Илона Мурмановна Аршба, Марина Александровна Самотруева,

Ольга Александровна Башкина, Евгений Олегович Рубальский,

Сергей Владимирович Орлов

Аннотация

Антибиотикорезистентность возбудителей инфекционных заболеваний, таких как Staphylococcus aureus приводит к необходимости поиска дополнительных средств борьбы с бактериальными инфекциями, в качестве которых могут выступать бактериофаги. Обезьяны вида Macaca mulatta (макаки резус) с подтвержденным носительством S. aureus получали интраназально очищенные фаголизаты Staphylococcus phage CH1 при индивидуальном и групповом содержании. Определяли наличие бактерий и бактериофага в назальном соскобе обезьян. Проведенное исследование показало эффективность бактериофага СН1 в качестве препарата для лечения инфекции, вызванной S. aureus, его высокую литическую активность, а также способность длительно персистировать в организме животных.
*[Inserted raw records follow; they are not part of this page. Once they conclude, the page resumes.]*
Lemma word_at_Some s addr : 0 <= addr -> is_Some (word_at s addr) <-> addr + 4 <= sz s.
Proof.
  intros Ha. unfold word_at. destruct (decide (addr + 4 <= sz s)) as [H|H]; [|split; [by intros [? ?]|done]].
  split; [done|]. intros _. destruct (get32_Some (umem s) (Z.to_nat addr)) as [v ->]; [unfold sz in *; lia|done].
Qed.

Lemma fetchint_ok s addr : small_sz s -> 0 <= addr < 2 ^ 32 -> fetchint addr s = Ret (s32 <$> word_at s addr) s.
Proof.
  intros Hs Ha. unfold fetchint, small_sz in *. erewrite bind_ret; [|reflexivity]. unfold word_at.
  destruct (decide (addr + 4 <= sz s)) as [H|H].
  - destruct ((addr >=? sz s) || (u32 (addr + 4) >? sz s)) eqn:E.
    { apply orb_true_iff in E as [E|E]; [lia|]. rewrite u32_small in E by lia. lia. }
    erewrite bind_ret; [|reflexivity]. destruct (get32_Some (umem s) (Z.to_nat addr)) as [v Hv]; [unfold sz in *; lia|].
    unfold deref. by rewrite Hv.
  - destruct (Z.geb_spec addr (sz s)); [done|]. cbn [orb]. rewrite u32_small by lia.
    destruct (Z.gtb_spec (addr + 4) (sz s)); [done|lia].
Qed.

Lemma argint_ok s n : small_sz s -> argint n s = Ret (s32 <$> arg_word s n) s.
Proof.
  intros Hs. unfold argint. erewrite bind_ret; [|reflexivity]. apply fetchint_ok; [done|]. unfold u32. apply Z.mod_pos_bound. lia.
Qed.

Lemma u32_s32 v : u32 (s32 v) = u32 v.
Proof. unfold u32, s32. zlia. Qed.

Lemma find_nul_spec m : match find_nul m with
  | Some n => 0 <= n < Z.of_nat (length m) /\ m !! Z.to_nat n = Some 0 /\ forall k c, 0 <= k < n -> m !! Z.to_nat k = Some c -> c <> 0
  | None => 0 ∉ m
  end.
Proof.
  induction m as [|c m IH]; cbn [find_nul]; [apply not_elem_of_nil|]. destruct (Z.eqb_spec c 0) as [->|Hc].
  - cbn. split; [lia|]. split; [done|]. intros k d Hk. lia.
  - destruct (find_nul m) as [n|]; cbn [mbind option_bind].
    + destruct IH as (H1 & H2 & H3). split; [cbn; lia|]. replace (Z.to_nat (n + 1)) with (S (Z.to_nat n)) by lia. split; [done|]. intros k d Hk Hd.
      destruct (Z.to_nat k) as [|k'] eqn:Ek; cbn in Hd; [congruence|]. apply (H3 (Z.of_nat k')); [lia|]. by rewrite Nat2Z.id.
    + apply not_elem_of_cons. done.
Qed.

(** A string of the program: it starts at [p] and its [len] bytes are followed by the first NUL. *)
Definition is_string (s : usys) (p len : Z) : Prop :=
  0 <= p /\ 0 <= len /\ p + len < sz s /\ umem s !! Z.to_nat (p + len) = Some 0 /\ forall k c, p <= k < p + len -> umem s !! Z.to_nat k = Some c -> c <> 0.

Lemma fetchstr_total s addr : 0 <= addr -> exists r, fetchstr addr s = Ret r s /\ forall p len, r = Some (p, len) -> p = addr /\ is_string s p len.
Proof.
  intros Ha. unfold fetchstr. erewrite bind_ret; [|reflexivity]. destruct (Z.geb_spec addr (sz s)); [by eexists|]. erewrite bind_ret; [|reflexivity].
  pose proof (find_nul_spec (drop (Z.to_nat addr) (umem s))) as Hf. destruct (find_nul (drop (Z.to_nat addr) (umem s))) as [n|]; [|by eexists]. eexists. split; [done|].
  intros p len [= <- <-]. rewrite length_drop in Hf. unfold sz in *. destruct Hf as (H1 & H2 & H3). rewrite lookup_drop in H2. split; [done|]. split_and!; [done|lia|unfold sz; lia| |].
  - replace (Z.to_nat (addr + n)) with (Z.to_nat addr + Z.to_nat n)%nat by lia. done.
  - intros k c Hk Hc. apply (H3 (k - addr)); [lia|]. rewrite lookup_drop. by replace (Z.to_nat addr + Z.to_nat (k - addr))%nat with (Z.to_nat k) by lia.
Qed.

Lemma is_string_unique s p len len' : is_string s p len -> is_string s p len' -> len = len'.
Proof.
  intros (H1 & H2 & H3 & H4 & H5) (G1 & G2 & G3 & G4 & G5). destruct (Z.lt_trichotomy len len') as [H|[H|H]]; [|done|].
  - exfalso. by apply (G5 (p + len) 0); [lia| |].
  - exfalso. by apply (H5 (p + len') 0); [lia| |].
Qed.

Lemma fetchstr_ok s addr : 0 <= addr -> exists r, fetchstr addr s = Ret r s /\
  forall p len, r = Some (p, len) <-> p = addr /\ is_string s p len.
Proof.
  intros Ha. destruct (fetchstr_total s addr Ha) as (r & E & H). exists r. split; [done|]. intros p len. split; [by apply H|].
  intros [-> Hstr]. destruct r as [[p' len']|]; [destruct (H p' len' eq_refl) as [-> Hstr']; by rewrite (is_string_unique _ _ _ _ Hstr Hstr')|].
  exfalso. destruct Hstr as (_ & Hl & Hlt & Hnul & _). unfold fetchstr in E. erewrite bind_ret in E; [|reflexivity].
  destruct (Z.geb_spec addr (sz s)); [lia|]. erewrite bind_ret in E; [|reflexivity]. injection E as E.
  pose proof (find_nul_spec (drop (Z.to_nat addr) (umem s))) as Hf.
  destruct (find_nul (drop (Z.to_nat addr) (umem s))) as [k|]; [done|]. apply Hf, list_elem_of_lookup. exists (Z.to_nat len).
  rewrite lookup_drop. by replace (Z.to_nat addr + Z.to_nat len)%nat with (Z.to_nat (addr + len)) by lia.
Qed.

Lemma argptr_ok s n size : small_sz s -> size < 2 ^ 31 -> exists r, argptr n size s = Ret r s /\
  forall p, r = Some p <-> (u32 <$> arg_word s n = Some p) /\ 0 <= size /\ 0 <= p < sz s /\ p + size <= sz s.
Proof.
  intros Hs Hz. unfold argptr. rewrite (bind_ret _ _ _ _ _ (argint_ok s n Hs)).
  destruct (arg_word s n) as [w|]; cbn [fmap option_fmap option_map]; [|exists None; split; [done|]; naive_solver].
  erewrite bind_ret; [|reflexivity]. rewrite !u32_s32. unfold small_sz in Hs.
  assert (Hw : 0 <= u32 w < 2 ^ 32) by (unfold u32; apply Z.mod_pos_bound; lia).
  destruct ((size <? 0) || (u32 w >=? sz s) || (u32 (u32 w + size) >? sz s)) eqn:E.
  - exists None. split; [done|]. intros p. split; [done|]. intros ([= <-] & H1 & H2 & H3). exfalso.
    rewrite (u32_small (u32 w + size)) in E by lia. apply orb_true_iff in E as [[E|E]%orb_true_iff|E]; lia.
  - exists (Some (u32 w)). split; [done|]. intros p. split; [|by intros ([= <-] & _)]. intros [= <-].
    apply orb_false_iff in E as [[E1 E2]%orb_false_iff E3]. rewrite (u32_small (u32 w + size)) in E3 by lia. split_and!; [done|lia..].
Qed.

Lemma argstr_ok s n : small_sz s -> exists r, argstr n s = Ret r s /\
  forall p len, r = Some (p, len) <-> (u32 <$> arg_word s n = Some p) /\ is_string s p len.
Proof.
  intros Hs. unfold argstr. rewrite (bind_ret _ _ _ _ _ (argint_ok s n Hs)).
  destruct (arg_word s n) as [w|]; cbn [fmap option_fmap option_map]; [|exists None; split; [done|]; naive_solver].
  rewrite u32_s32. destruct (fetchstr_ok s (u32 w)) as (r & E & H); [unfold u32; apply Z.mod_pos_bound; lia|].
  exists r. split; [done|]. intros p len. rewrite (H p len). naive_solver.
Qed.

Lemma argptr_total s n size : small_sz s -> size < 2 ^ 31 -> exists r, argptr n size s = Ret r s /\ forall p, r = Some p -> 0 <= size /\ 0 <= p < sz s /\ p + size <= sz s.
Proof.
  intros Hs Hz. unfold argptr. destruct (argint_total s n Hs) as [r Hr]. rewrite (bind_ret _ _ _ _ _ Hr). destruct r as [i|]; [|by eexists]. erewrite bind_ret; [|reflexivity].
  destruct ((size <? 0) || (u32 i >=? sz s) || (u32 (u32 i + size) >? sz s)) eqn:E; [by eexists|]. eexists. split; [done|]. intros p [= <-].
  apply orb_false_iff in E as [E E3]. apply orb_false_iff in E as [E1 E2]. unfold small_sz in Hs. assert (0 <= u32 i) by (unfold u32; apply Z.mod_pos_bound; lia).
  rewrite (u32_small (u32 i + size)) in E3 by lia. lia.
Qed.

Lemma argstr_total s n : small_sz s -> exists r, argstr n s = Ret r s /\ forall p len, r = Some (p, len) -> is_string s p len.
Proof.
  intros Hs. unfold argstr. destruct (argint_total s n Hs) as [r Hr]. rewrite (bind_ret _ _ _ _ _ Hr). destruct r as [i|]; [|by eexists].
  destruct (fetchstr_total s (u32 i)) as (r & E & H); [unfold u32; apply Z.mod_pos_bound; lia|]. exists r. split; [done|]. intros p len Hp. by apply (H p len).
Qed.

Lemma exec_args_total s room uargv : small_sz s -> 0 <= uargv < 2 ^ 32 -> exists r, exec_args room uargv s = Ret r s /\
  forall l, r = Some l -> (length l < room)%nat /\ Forall (fun a => is_string s a.1 a.2) l.
Proof.
  intros Hs. revert uargv. induction room as [|room IH]; intros uargv Hu; cbn [exec_args]; [by eexists|]. destruct (fetchint_total s uargv Hs) as [r Hr]; [lia|]. rewrite (bind_ret _ _ _ _ _ Hr).
  destruct r as [v|]; [|by eexists]. destruct (v =? 0). { eexists. split; [done|]. intros l [= <-]. cbn. split; [lia|constructor]. }
  destruct (fetchstr_total s (u32 v)) as (r & E & H); [unfold u32; apply Z.mod_pos_bound; lia|]. rewrite (bind_ret _ _ _ _ _ E). destruct r as [[p len]|]; [|by eexists].
  destruct (IH (u32 (uargv + 4))) as (r & Er & Hl); [unfold u32; apply Z.mod_pos_bound; lia|]. rewrite (bind_ret _ _ _ _ _ Er). destruct r as [l|]; [|by eexists]. eexists. split; [done|].
  intros l' [= <-]. destruct (Hl l eq_refl) as [L1 L2]. cbn. split; [lia|]. constructor; [by apply (H p len)|done].
Qed.

(** C32. Whatever the registers and the memory, of at most 2^31 bytes, are, fetching arguments does not fault
    and changes nothing, and exactly what lies in the program's memory is accepted: an
    integer is the word of the stack at its place, if all four bytes of it are below
    [sz]; a pointer to [size] bytes is such a word, with all those bytes below [sz]; a
    string starts at such a word and ends with the first NUL before [sz], and so do the
    strings of [exec], of which there are fewer than MAXARG. *)
Theorem arguments_in_bounds s n size uargv : small_sz s -> size < 2 ^ 31 -> 0 <= uargv < 2 ^ 32 ->
  (argint n s = Ret (s32 <$> arg_word s n) s /\ (is_Some (arg_word s n) <-> u32 (uesp s + 4 + 4 * n) + 4 <= sz s)) /\
  (exists r, argptr n size s = Ret r s /\
     forall p, r = Some p <-> (u32 <$> arg_word s n = Some p) /\ 0 <= size /\ 0 <= p < sz s /\ p + size <= sz s) /\
  (exists r, argstr n s = Ret r s /\
     forall p len, r = Some (p, len) <-> (u32 <$> arg_word s n = Some p) /\ is_string s p len) /\
  (exists r, exec_args MAXARG uargv s = Ret r s /\ forall l, r = Some l -> (length l < MAXARG)%nat /\ Forall (fun a => is_string s a.1 a.2) l).
Proof.
  intros Hs Hz Hu. split; [split; [by apply argint_ok|]|split_and!; [by apply argptr_ok|by apply argstr_ok|by apply exec_args_total]].
  apply word_at_Some. unfold u32. apply Z.mod_pos_bound. lia.
Qed.

(** ** Lifting *)

Lemma on_files_ok {A} (m : M files A) s a t : m (ufiles s) = Ret a t -> on_files m s = Ret a (s <| ufiles := t |>).
Proof. intros H. unfold on_files, zoom. by rewrite H. Qed.

Lemma or_full_files {A} (m : M files A) s Q : or_full m (ufiles s) Q -> or_full (on_files m) s (fun a s' => exists t, s' = s <| ufiles := t |> /\ Q a t).
Proof.
  intros [(a & t & Hm & HQ)|Hm]; [left|right].
  - exists a, (s <| ufiles := t |>). split; [by apply on_files_ok|]. by exists t.
  - unfold on_files, zoom. by rewrite Hm.
Qed.

(** ** Reading and writing through descriptors *)

Section Process.
Context (mypid : Z) (killed : bool).
Context (devread : Z -> option (nat -> Z -> M fs (Z * list Z))) (devwrite : Z -> option (nat -> list Z -> M fs Z)).

(** The arguments of [read] and [write]: the file of the descriptor, a buffer, its length. *)
Record rw_args (s : usys) (f : nat) (p n : Z) : Prop := {
  rw_fd : exists fd, argfd 0 s = Ret (Some (fd, f)) s;
  rw_n : argint 2 s = Ret (Some n) s;
  rw_p : argptr 1 n s = Ret (Some p) s
}.

(** C14. [write]: the bytes of the buffer become those of the file at its offset, which
    advances, or the disk is full; the log operations into which the write is split
    each fit the log.  The program's memory and descriptors do not change. *)
Theorem sys_write_writes s f p n x i bytes size off :
  small_sz s -> n < 2 ^ 31 -> rw_args s f p n -> open_at (ufiles s) f x i bytes size off -> f_writable x = true -> 0 <= off <= size -> off + n <= MAXFILE * 512 ->
  let src := take (Z.to_nat n) (drop (Z.to_nat p) (umem s)) in
  or_full (sys_write mypid killed devwrite) s (fun r s' => r = Returned n tt /\ Z.of_nat (length src) = n /\ s' = s <| ufiles := ufiles s' |> /\
    exists x' i' ls, open_at (ufiles s') f x' i' (put_bytes bytes off src) (grown size off src) (off + n) /\
      txs (ufiles s') = txs (ufiles s) ++ ls /\ (sb_size (fsb (ffs (ufiles s))) <= BPB -> Forall (fun l => tx_size l < MAXOPBLOCKS) ls)).
Proof.
  intros Hs Hn31 [[fd A1] A2 A3] Ho Hw Hoff Hfit src. destruct (argptr_total s 1 n Hs Hn31) as (r & Er & Hp). rewrite A3 in Er. injection Er as <-.
  destruct (Hp p eq_refl) as (P1 & P2 & P3). assert (Hlen : Z.of_nat (length src) = n) by (unfold src; rewrite length_take, length_drop; unfold sz in *; lia).
  unfold sys_write. eapply or_full_step; [exact A1|]. eapply or_full_step; [exact A2|]. eapply or_full_step; [exact A3|]. eapply or_full_step; [reflexivity|]. fold src.
  eapply or_full_mono; [apply or_full_files, (filewrite_writes mypid killed devread devwrite (ufiles s) f x i bytes size off src Ho Hw Hoff); lia|].
  intros r s' (t & -> & -> & x' & i' & ls & Ho' & Htx & Hls). rewrite Hlen in *. split; [done|]. split; [done|]. split; [done|]. by exists x', i', ls.
Qed.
Ключевые слова: бактериофаги, Staphylococcus phage CH1, Staphylococcus aureus, обезьяны, макаки резусы

Abstract

Intranasal administration of bacteriophage Staphylococcus phage CH1 in individual and group housing of monkeys

Elena V. Cherkachina, Alvard V. Demerchyan, Veronica I. Polyakova, Irina A. Kiseleva, Adilya D. Daudova, Oleg V. Rubalsky, Ilona M. Arshba, Marina A. Samotrueva, Olga A. Bashkina, Evgenii O. Rubalskii, Sergei V. Orlov

Antibiotic resistance of pathogens of infectious diseases, such as Staphylococcus aureus, leads to the need to search for additional means of combating bacterial infections, which can be bacteriophages. An individual and family group of Macaca mulatta (rhesus monkeys) with confirmed carriage of S. aureus received purified Staphylococcus phage CH1 phagolysates intranasally. The presence of bacteria and bacteriophage in nasal scrapings of monkeys was determined. The study showed the effectiveness of bacteriophage CH1 as a drug for the treatment of infection caused by bacteria S. aureus, its high lytic activity, as well as the ability to persist for a long time in the body of animals.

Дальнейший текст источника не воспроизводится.